Hoping to improve upon these flawed methods, Gaskin et al. developed and implemented their new model for imaging exam prioritization in 2011.

“This model is numeric to be more clearly hierarchic, includes clinical definitions to provide guidance at the point of care, and adds a second step in prioritization termed the “read priority” to be scored by the technologist on examination completion,” the authors wrote. “This read priority score encompasses the ordering provider's order priority, incorporates additional and updated clinical information, and follows consensus-driven clinical definitions.”

This new system worked well, Gaskin and colleagues reported. Exams were all given a read priority score (1-9, with 1 being the most urgent), and the research team noted yearly improvement in RTAT numbers from 2011 to 2014.

Exams in three most urgent priority levels (1, 2, and 3) improved in RTAT by 23 percent, 5 percent, and 70 percent, respectively, and just one priority level—level 4, “outpatient urgent”—was significantly worse.

Those three most urgent levels also showed improvement in RTAT variability. The one priority level that was significantly worse in terms of RTAT variability was level 9, the least urgent exams performed at the institution.

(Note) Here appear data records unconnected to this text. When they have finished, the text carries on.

(* ===== verification/_CoqProject ===== *)
-Q . S2P
Prelude.v
Schedule.v
Cheri.v
Probe.v
ForwardTable.v
ForwardTableConc.v
ConcProgress.v
SingleWriter.v
Revoke.v
Epochs.v
Allocator.v
Handler.v
HandlerCalls.v
Authority.v
SideTable.v
FwdTableCC.v
FwdTableCCConc.v
CapRuntime.v
Report.v
Objects.v
Evacuate.v
Access.v
Mutators.v
MutatorProgress.v
Threads.v
Collector.v
MultiThreads.v
MultiProgress.v
Mover.v
MoverHeap.v
JvmHeap.v
JvmInit.v
JvmSound.v
CrashDump.v
CapTables.v
Lemma wsub_small (x y : Z) : 0 <= x - y < word_size -> x -w y = x - y.
Proof. apply wrap_small. Qed.

Lemma wadd_word (x y : Z) : is_word (x +w y).
Proof. apply wrap_word. Qed.

Lemma wsub_word (x y : Z) : is_word (x -w y).
Proof. apply wrap_word. Qed.

#[export] Hint Resolve wrap_word wadd_word wsub_word : stopless.

(** Adding back what was subtracted: the offset arithmetic of the handler. *)
Lemma wadd_wsub (a b : Z) : is_word a -> b +w (a -w b) = a.
Proof.
  intros Ha. unfold wadd, wsub, wrap.
  rewrite Zplus_mod_idemp_r.
  replace (b + (a - b)) with a by lia. exact (wrap_small a Ha).
Qed.

(** [x + (y - b)] computed in words, for [y] at or above [b]. *)
Lemma wadd_offset (x y b : Z) :
  is_word (y - b) -> is_word (x + (y - b)) -> x +w (y -w b) = x + (y - b).
Proof. intros H1 H2. rewrite (wsub_small y b) by exact H1. by apply wadd_small. Qed.

(** ** Masks of a power of two *)

Lemma land_pow2_mask (x k : Z) : 0 <= k -> Z.land x (2 ^ k - 1) = x mod 2 ^ k.
Proof.
  intros Hk. rewrite <- Z.land_ones by lia. by rewrite Z.ones_equiv, <- Z.sub_1_r.
Qed.

(** Rounding up to a multiple of a power of two. *)
Definition align_up (x a : Z) : Z := (x + (a - 1)) / a * a.

Lemma align_up_spec (x a : Z) :
  0 < a -> x <= align_up x a < x + a /\ (align_up x a) mod a = 0.
Proof.
  intros Ha. unfold align_up. split.
  - pose proof (Z.div_mod (x + (a - 1)) a ltac:(lia)).
    pose proof (Z.mod_pos_bound (x + (a - 1)) a Ha). lia.
  - apply Z_mod_mult.
Qed.

Lemma align_up_aligned (x a : Z) : 0 < a -> x mod a = 0 -> align_up x a = x.
Proof.
  intros Ha Hx. destruct (align_up_spec x a Ha) as [[H1 H2] H3].
  pose proof (Z.div_mod x a ltac:(lia)). pose proof (Z.div_mod (align_up x a) a ltac:(lia)).
  assert (align_up x a / a = x / a) by nia. nia.
Qed.

(** An aligned value not below [x] is not below its rounding. *)
Lemma align_up_least (x y a : Z) :
  0 < a -> x <= y -> y mod a = 0 -> align_up x a <= y.
Proof.
  intros Ha Hxy Hy. destruct (align_up_spec x a Ha) as [[H1 H2] H3].
  pose proof (Z.div_mod y a ltac:(lia)). pose proof (Z.div_mod (align_up x a) a ltac:(lia)).
  assert (align_up x a / a < y / a + 1) by nia. nia.
Qed.
(** The lookup never spins and never faults; it gives the capability derived
    for the final address, or NULL. *)
Lemma lookup_spec s m k :
  ft_inv s m -> k <> 0 ->
  (exists n v, forwards m k n v /\ (n <= FT_CHASE_MAX)%nat /\
     forward_table_lookup s k = Done (ft_derive s v.1 v.2)) \/
  (forward_table_lookup s k = Done (s, null_cap) /\
     forall n v, forwards m k n v -> (FT_CHASE_MAX < n)%nat).
Proof.
  intros Hs Hk. unfold forward_table_lookup. rewrite (ft_find_live s m k Hs Hk).
  cbn [obind]. destruct (live_entry m k) as [[a l]|] eqn:E.
  - by apply chase_spec.
  - right. split; [done|]. intros n v Hf. inversion Hf; congruence.
Qed.

Lemma forwards_final m k n a l : forwards m k n (a, l) -> final_addr m a.
Proof. intros H. remember (a, l) as v eqn:Ev. induction H; [by simplify_eq|auto]. Qed.

Lemma forwards_nonzero m k n a l : forwards m k n (a, l) -> a <> 0.
Proof.
  intros H. remember (a, l) as v eqn:Ev. induction H; [|auto].
  simplify_eq. by eapply live_entry_nonzero.
Qed.

Lemma forwards_det m k n v n' v' : forwards m k n v -> forwards m k n' v' -> n = n' /\ v = v'.
Proof.
  intros H. revert n' v'. induction H as [k a l Hl Hf|k a l n v Hl Hf H IH]; intros n' v' H';
    inversion H' as [? a1 l1 Hl1 Hf1|? a1 l1 n1 ? Hl1 Hf1 H1]; subst;
    rewrite Hl in Hl1; injection Hl1 as <- <-; try contradiction; [done|].
  destruct (IH _ _ H1) as [-> ->]. done.
Qed.
(** ** Properties *)

(** C19: every thread returns: on a table shared by any number of inserting and
    probing threads, any schedule that consists of enough rounds, each of which
    runs every started thread at least once, in any order and with any
    repetitions, ends with all threads returned; (2c + 4) rounds per thread are
    enough on a table of capacity c, and as long as some thread has not
    returned, some thread's next step is not a spin. *)
Theorem conc_fair_termination slots c m s rounds :
  at_rest slots c m -> star conc_step (conc_boot slots c m) s ->
  Forall (fun r => forall t, t ∈ dom (c_threads s) -> t ∈ r) rounds ->
  (size (c_threads s) * (2 * Z.to_nat c + 4) <= length rounds)%nat ->
  quiescent (conc_exec s (concat rounds)) /\ star conc_step s (conc_exec s (concat rounds)) /\
  forall ts, quiescent (conc_exec s ts) \/
    exists t p, c_threads (conc_exec s ts) !! t = Some p /\ ~ spins (conc_exec s ts) p /\
      (conc_work (conc_exec1 (conc_exec s ts) t) < conc_work (conc_exec s ts))%nat.
Proof.
  intros Hr Hs Hall Hlen. destruct (conc_reachable slots c m s Hr Hs) as [Hi _].
  pose proof (conc_work_bound s Hi) as Hb. rewrite (conc_reachable_cap slots c m s Hs) in Hb.
  split; [|split].
  - apply conc_rounds_finish; [done|done|lia].
  - apply conc_exec_star.
  - intros ts. pose proof (conc_exec_inv s ts Hi) as Hi'.
    destruct (quiescent_dec (conc_exec s ts)) as [Hq|Hq]; [by left|right].
    destruct (conc_progress _ Hi' Hq) as (t & p & Ht & Hf & Hw). exists t, p. split; [done|]. split; [|done].
    intros Hsp. destruct p; try done. destruct Hsp as (sl & Hsl & Hz).
    unfold conc_exec1 in Hw. rewrite Ht in Hw. cbn in Hw. rewrite Hsl, Hz in Hw. cbn in Hw. lia.
Qed.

“RTAT and RTAT variability became stratified by level of priority, as we expected, likely because of the clear hierarchy offered by the numeric system,” the authors noted. “The importance of this simple concept is that measurable improvements in RTAT and variability should occur for high-priority studies. This hypothesis was substantiated in practice by our results that showed significant improvements in RTAT and variability for high-priority studies as radiologists adopted the model. Decreasing RTATs and limiting RTAT variability for the most urgent clinical scenarios are improvements in clinical quality.”

Gaskin and colleagues added that they did search for other explanations for the improvements in RTAT and RTAT variability.

“We considered potentially confounding contributors to our documented improvements in prioritization to increase our confidence that improvements were due to adoption of the read priority system by radiologists,” the authors wrote. “Because the number of radiologists was nearly static over the 4 years and because our clinical burden (i.e., number of studies per radiologist) was slightly less in the early adoption phase, improvements cannot be attributed to changes in work load volume.”

The authors said their research had limitations, including the fact that they were unable to accurately compare pre-implementation data with post-implementation data.

“However, we were still able to show significant gains by comparing results from an early period of minimal adoption to a later period of substantial but still incomplete adoption by the radiologists,” the authors wrote. “We suspect that this limitation still favors our results, because the lesser opportunity to show a gain still produced significantly positive results.”